--- Data for this exercise ---

###

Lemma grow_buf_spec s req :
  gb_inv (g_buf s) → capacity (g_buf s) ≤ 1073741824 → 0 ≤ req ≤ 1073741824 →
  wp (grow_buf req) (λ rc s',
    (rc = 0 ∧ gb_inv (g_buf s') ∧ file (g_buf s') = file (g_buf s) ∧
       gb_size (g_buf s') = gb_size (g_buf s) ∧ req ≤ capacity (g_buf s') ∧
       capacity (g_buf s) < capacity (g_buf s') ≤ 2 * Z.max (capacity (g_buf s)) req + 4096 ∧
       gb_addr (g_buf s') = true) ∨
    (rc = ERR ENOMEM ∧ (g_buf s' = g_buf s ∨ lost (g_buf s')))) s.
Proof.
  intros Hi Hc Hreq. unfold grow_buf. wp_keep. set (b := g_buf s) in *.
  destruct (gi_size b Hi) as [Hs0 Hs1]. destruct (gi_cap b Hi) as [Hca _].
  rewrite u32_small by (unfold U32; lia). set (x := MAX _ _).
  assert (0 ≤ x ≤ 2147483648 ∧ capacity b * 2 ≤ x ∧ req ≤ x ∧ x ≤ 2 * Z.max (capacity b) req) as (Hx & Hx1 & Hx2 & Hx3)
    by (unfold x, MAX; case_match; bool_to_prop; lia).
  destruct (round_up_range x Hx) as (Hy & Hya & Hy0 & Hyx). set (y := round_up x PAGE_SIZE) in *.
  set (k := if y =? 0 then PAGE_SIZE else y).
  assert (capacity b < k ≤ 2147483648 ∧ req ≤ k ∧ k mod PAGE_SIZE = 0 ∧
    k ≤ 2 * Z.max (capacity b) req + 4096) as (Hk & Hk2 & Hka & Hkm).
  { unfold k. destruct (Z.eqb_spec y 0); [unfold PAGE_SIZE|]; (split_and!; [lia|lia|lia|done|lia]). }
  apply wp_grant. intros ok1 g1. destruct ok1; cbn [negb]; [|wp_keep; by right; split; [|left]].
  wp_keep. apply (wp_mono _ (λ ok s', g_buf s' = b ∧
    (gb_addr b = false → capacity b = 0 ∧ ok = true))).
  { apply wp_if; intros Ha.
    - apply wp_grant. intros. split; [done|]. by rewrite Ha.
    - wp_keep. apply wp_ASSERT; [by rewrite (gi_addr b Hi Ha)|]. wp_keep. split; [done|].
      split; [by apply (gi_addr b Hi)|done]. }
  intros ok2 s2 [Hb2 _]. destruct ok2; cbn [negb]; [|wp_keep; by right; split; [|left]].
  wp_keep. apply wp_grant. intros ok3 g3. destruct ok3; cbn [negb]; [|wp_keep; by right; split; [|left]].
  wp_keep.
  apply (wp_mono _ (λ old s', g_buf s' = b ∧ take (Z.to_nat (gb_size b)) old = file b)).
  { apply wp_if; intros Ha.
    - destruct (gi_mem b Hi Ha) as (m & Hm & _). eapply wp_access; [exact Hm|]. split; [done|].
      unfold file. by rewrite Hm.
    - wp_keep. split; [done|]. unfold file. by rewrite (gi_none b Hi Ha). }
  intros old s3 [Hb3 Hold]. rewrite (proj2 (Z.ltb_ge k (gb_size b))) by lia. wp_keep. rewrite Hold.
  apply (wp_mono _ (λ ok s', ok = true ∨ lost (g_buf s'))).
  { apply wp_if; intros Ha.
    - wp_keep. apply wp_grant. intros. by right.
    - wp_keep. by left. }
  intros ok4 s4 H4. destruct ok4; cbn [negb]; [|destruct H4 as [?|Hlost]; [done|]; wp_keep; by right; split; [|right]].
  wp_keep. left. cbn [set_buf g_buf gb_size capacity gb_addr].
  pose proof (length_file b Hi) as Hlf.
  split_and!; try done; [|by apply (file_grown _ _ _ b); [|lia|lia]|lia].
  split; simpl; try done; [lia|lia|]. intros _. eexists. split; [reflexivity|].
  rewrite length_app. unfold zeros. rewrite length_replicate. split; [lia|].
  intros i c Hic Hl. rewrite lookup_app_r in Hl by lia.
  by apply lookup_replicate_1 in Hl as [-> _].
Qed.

###

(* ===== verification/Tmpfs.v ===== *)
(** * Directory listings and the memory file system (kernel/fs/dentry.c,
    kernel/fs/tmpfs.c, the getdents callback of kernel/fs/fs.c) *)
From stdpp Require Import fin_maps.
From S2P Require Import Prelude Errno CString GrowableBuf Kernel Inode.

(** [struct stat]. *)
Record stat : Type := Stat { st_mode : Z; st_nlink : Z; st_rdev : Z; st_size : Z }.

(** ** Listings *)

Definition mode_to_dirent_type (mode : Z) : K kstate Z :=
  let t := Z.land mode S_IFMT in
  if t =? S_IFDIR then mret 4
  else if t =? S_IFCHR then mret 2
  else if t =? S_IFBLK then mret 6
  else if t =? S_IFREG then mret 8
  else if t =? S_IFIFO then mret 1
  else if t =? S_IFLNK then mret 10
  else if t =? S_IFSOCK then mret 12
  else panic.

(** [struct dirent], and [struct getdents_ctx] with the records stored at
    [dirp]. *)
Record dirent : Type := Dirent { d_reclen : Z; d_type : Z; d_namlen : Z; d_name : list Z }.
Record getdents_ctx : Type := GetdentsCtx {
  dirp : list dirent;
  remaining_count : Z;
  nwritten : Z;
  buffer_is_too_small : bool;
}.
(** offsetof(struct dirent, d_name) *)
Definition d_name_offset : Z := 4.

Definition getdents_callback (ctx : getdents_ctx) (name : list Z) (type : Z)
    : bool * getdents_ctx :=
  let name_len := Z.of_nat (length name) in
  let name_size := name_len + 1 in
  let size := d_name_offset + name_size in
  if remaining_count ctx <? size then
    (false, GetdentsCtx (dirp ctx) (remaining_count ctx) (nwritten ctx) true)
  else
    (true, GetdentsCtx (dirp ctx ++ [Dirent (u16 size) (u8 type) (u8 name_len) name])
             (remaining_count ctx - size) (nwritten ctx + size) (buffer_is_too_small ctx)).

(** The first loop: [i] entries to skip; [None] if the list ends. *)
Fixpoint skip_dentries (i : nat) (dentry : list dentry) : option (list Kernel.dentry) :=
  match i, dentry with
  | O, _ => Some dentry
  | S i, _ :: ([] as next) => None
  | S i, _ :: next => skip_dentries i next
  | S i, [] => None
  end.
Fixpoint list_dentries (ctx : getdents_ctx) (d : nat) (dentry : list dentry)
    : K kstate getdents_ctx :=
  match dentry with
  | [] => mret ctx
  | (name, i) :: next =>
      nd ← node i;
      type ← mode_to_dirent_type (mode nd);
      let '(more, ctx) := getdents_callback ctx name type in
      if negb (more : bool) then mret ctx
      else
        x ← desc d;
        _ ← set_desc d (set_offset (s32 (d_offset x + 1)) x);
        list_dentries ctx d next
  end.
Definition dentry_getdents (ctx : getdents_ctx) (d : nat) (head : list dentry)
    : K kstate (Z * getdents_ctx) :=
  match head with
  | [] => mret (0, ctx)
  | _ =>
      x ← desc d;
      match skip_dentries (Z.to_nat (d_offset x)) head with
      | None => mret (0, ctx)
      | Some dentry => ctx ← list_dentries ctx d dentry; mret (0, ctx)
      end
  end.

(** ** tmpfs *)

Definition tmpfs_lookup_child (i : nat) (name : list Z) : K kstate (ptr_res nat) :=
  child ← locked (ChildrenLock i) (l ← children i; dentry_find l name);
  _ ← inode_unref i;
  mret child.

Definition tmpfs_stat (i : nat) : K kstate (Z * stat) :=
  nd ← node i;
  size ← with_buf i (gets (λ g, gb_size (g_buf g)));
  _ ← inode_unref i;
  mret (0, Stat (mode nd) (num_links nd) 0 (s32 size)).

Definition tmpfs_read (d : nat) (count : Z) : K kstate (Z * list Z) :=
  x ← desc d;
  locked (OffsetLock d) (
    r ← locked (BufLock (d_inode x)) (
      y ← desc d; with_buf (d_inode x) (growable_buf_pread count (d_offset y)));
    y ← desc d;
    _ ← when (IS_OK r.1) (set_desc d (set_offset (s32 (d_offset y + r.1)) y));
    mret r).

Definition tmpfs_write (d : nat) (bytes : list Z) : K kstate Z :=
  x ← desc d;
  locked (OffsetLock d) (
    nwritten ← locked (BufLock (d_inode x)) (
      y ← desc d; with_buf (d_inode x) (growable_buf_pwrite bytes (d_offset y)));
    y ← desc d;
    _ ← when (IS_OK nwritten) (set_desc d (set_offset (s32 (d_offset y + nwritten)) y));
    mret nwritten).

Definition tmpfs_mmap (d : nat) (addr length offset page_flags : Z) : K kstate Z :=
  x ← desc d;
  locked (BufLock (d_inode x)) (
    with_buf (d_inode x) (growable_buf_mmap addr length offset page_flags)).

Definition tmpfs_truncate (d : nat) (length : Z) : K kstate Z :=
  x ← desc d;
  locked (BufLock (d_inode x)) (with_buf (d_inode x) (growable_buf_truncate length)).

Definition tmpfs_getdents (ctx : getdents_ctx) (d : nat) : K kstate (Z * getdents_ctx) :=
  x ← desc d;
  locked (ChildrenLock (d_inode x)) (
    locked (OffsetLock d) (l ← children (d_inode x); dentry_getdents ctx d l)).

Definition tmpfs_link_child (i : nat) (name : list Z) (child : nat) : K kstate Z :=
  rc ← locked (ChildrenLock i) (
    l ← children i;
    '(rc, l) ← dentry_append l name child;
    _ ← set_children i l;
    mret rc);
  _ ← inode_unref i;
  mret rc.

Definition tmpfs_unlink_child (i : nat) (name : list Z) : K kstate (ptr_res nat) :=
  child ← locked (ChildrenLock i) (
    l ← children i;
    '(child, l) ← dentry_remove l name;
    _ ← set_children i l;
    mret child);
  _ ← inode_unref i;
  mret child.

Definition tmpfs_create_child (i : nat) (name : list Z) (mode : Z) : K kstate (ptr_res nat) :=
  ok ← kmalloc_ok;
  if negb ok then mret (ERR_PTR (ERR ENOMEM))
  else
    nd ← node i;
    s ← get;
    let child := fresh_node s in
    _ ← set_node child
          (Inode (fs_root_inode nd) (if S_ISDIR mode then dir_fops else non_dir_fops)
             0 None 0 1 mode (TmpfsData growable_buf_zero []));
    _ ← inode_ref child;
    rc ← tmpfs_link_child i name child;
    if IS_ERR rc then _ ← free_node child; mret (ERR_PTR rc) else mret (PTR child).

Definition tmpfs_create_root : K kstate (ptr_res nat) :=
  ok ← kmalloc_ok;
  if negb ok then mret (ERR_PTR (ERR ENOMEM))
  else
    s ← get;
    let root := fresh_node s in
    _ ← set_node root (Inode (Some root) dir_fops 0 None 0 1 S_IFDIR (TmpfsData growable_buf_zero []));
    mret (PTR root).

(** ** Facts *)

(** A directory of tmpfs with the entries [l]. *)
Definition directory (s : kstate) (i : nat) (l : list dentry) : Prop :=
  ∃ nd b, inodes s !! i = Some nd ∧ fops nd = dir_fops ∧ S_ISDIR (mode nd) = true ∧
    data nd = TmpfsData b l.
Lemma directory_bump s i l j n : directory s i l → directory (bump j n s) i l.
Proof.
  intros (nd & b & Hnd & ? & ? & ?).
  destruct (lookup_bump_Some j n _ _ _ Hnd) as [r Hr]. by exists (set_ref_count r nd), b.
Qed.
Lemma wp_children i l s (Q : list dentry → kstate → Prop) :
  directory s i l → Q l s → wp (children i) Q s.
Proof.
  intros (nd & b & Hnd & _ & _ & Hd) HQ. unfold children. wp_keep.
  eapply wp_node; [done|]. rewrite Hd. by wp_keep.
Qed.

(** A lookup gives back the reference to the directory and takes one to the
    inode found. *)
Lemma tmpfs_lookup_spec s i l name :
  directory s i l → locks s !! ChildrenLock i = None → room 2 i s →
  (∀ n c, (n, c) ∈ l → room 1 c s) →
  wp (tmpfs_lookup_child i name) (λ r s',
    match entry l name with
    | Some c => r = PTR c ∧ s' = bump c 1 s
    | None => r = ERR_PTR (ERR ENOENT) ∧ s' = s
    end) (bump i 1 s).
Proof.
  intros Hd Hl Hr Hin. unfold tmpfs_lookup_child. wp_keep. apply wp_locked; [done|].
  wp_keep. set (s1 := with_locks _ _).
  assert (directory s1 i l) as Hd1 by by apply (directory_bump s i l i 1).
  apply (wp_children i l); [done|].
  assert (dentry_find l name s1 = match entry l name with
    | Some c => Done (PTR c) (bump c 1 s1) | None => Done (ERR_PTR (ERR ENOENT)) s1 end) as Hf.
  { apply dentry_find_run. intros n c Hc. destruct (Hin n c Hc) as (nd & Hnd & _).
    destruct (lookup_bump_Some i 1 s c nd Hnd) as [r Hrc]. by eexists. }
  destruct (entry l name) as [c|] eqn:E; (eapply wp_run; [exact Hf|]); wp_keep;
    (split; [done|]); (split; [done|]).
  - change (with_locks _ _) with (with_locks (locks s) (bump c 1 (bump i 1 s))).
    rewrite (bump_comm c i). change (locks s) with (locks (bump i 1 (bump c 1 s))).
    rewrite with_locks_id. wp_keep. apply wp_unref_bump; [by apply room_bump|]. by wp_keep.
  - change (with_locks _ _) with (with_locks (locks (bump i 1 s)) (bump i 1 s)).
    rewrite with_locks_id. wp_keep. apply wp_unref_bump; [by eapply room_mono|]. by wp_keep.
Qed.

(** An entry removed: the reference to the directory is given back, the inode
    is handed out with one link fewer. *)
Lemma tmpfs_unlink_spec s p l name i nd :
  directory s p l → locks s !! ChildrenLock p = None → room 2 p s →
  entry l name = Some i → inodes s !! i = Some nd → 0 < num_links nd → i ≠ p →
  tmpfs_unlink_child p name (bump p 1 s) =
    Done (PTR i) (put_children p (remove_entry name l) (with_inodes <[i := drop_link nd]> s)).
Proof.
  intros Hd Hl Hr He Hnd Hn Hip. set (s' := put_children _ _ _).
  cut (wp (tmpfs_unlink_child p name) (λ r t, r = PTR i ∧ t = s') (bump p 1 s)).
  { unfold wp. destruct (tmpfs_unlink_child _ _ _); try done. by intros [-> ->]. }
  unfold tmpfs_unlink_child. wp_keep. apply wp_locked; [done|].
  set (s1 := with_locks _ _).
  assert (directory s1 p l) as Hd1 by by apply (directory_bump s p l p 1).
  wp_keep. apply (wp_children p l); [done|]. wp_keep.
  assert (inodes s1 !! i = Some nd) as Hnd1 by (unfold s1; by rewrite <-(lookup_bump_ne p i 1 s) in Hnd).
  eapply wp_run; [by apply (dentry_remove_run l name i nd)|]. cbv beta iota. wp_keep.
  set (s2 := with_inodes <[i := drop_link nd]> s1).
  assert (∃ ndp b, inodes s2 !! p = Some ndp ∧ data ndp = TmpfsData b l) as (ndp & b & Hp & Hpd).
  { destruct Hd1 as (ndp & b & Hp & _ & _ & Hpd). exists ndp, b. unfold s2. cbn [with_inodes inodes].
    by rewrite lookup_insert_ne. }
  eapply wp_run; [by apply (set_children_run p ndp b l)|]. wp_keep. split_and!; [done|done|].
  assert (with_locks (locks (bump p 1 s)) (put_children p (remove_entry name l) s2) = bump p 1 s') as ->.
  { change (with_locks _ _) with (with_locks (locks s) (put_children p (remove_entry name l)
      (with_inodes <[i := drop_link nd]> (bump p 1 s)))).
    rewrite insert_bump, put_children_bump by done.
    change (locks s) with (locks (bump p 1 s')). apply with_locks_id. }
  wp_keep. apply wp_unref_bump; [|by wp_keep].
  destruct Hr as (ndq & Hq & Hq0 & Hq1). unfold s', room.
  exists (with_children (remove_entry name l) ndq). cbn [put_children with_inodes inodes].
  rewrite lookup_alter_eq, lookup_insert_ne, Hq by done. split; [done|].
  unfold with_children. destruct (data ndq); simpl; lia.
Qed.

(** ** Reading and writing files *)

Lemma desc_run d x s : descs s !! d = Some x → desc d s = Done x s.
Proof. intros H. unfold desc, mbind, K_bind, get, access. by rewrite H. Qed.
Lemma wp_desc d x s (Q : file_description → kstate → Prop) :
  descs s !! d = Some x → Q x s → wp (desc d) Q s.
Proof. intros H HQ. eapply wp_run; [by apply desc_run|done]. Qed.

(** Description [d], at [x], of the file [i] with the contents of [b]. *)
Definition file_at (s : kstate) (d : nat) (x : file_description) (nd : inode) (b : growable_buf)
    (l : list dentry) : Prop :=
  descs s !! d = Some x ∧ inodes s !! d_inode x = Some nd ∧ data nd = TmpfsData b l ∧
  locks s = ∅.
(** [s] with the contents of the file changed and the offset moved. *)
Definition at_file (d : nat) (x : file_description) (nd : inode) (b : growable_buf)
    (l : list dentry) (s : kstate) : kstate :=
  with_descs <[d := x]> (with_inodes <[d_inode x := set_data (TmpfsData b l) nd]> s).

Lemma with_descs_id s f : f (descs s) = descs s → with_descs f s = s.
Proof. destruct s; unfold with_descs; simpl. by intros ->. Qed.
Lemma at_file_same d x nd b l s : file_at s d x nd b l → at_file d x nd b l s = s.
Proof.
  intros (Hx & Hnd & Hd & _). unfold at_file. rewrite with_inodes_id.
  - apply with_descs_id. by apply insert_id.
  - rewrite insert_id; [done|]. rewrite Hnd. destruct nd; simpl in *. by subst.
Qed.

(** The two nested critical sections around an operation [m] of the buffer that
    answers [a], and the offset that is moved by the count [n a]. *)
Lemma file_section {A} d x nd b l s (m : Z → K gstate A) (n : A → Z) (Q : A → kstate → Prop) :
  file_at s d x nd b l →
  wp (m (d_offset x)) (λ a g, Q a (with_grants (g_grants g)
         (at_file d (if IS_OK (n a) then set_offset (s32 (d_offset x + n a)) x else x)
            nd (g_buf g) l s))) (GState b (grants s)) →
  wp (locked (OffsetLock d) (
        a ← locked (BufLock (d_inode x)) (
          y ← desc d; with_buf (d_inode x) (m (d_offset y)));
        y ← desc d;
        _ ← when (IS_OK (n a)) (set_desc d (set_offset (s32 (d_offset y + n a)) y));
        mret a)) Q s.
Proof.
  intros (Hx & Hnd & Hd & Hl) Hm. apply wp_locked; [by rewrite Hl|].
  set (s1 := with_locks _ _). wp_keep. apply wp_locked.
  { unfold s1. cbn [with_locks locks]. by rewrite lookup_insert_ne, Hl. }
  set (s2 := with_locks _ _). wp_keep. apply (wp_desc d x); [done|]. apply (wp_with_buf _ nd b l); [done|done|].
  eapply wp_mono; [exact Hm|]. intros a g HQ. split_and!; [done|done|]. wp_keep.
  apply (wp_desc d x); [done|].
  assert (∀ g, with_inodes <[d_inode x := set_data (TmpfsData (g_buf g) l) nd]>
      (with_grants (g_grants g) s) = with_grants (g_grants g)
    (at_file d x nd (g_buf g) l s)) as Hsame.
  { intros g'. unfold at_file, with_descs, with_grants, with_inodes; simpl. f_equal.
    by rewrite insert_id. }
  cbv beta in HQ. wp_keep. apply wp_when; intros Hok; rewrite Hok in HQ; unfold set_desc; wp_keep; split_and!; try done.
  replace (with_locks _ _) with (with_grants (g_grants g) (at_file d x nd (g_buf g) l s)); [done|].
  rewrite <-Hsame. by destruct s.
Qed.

###

--- Task details ---
Copy back the listing above exactly, but only from the line with "Lemma grow_buf_spec s" through the line with "gb_addr (g_buf s') = true) ∨", both ends included.

--- Result of this exercise ---
Lemma grow_buf_spec s req :
  gb_inv (g_buf s) → capacity (g_buf s) ≤ 1073741824 → 0 ≤ req ≤ 1073741824 →
  wp (grow_buf req) (λ rc s',
    (rc = 0 ∧ gb_inv (g_buf s') ∧ file (g_buf s') = file (g_buf s) ∧
       gb_size (g_buf s') = gb_size (g_buf s) ∧ req ≤ capacity (g_buf s') ∧
       capacity (g_buf s) < capacity (g_buf s') ≤ 2 * Z.max (capacity (g_buf s)) req + 4096 ∧
       gb_addr (g_buf s') = true) ∨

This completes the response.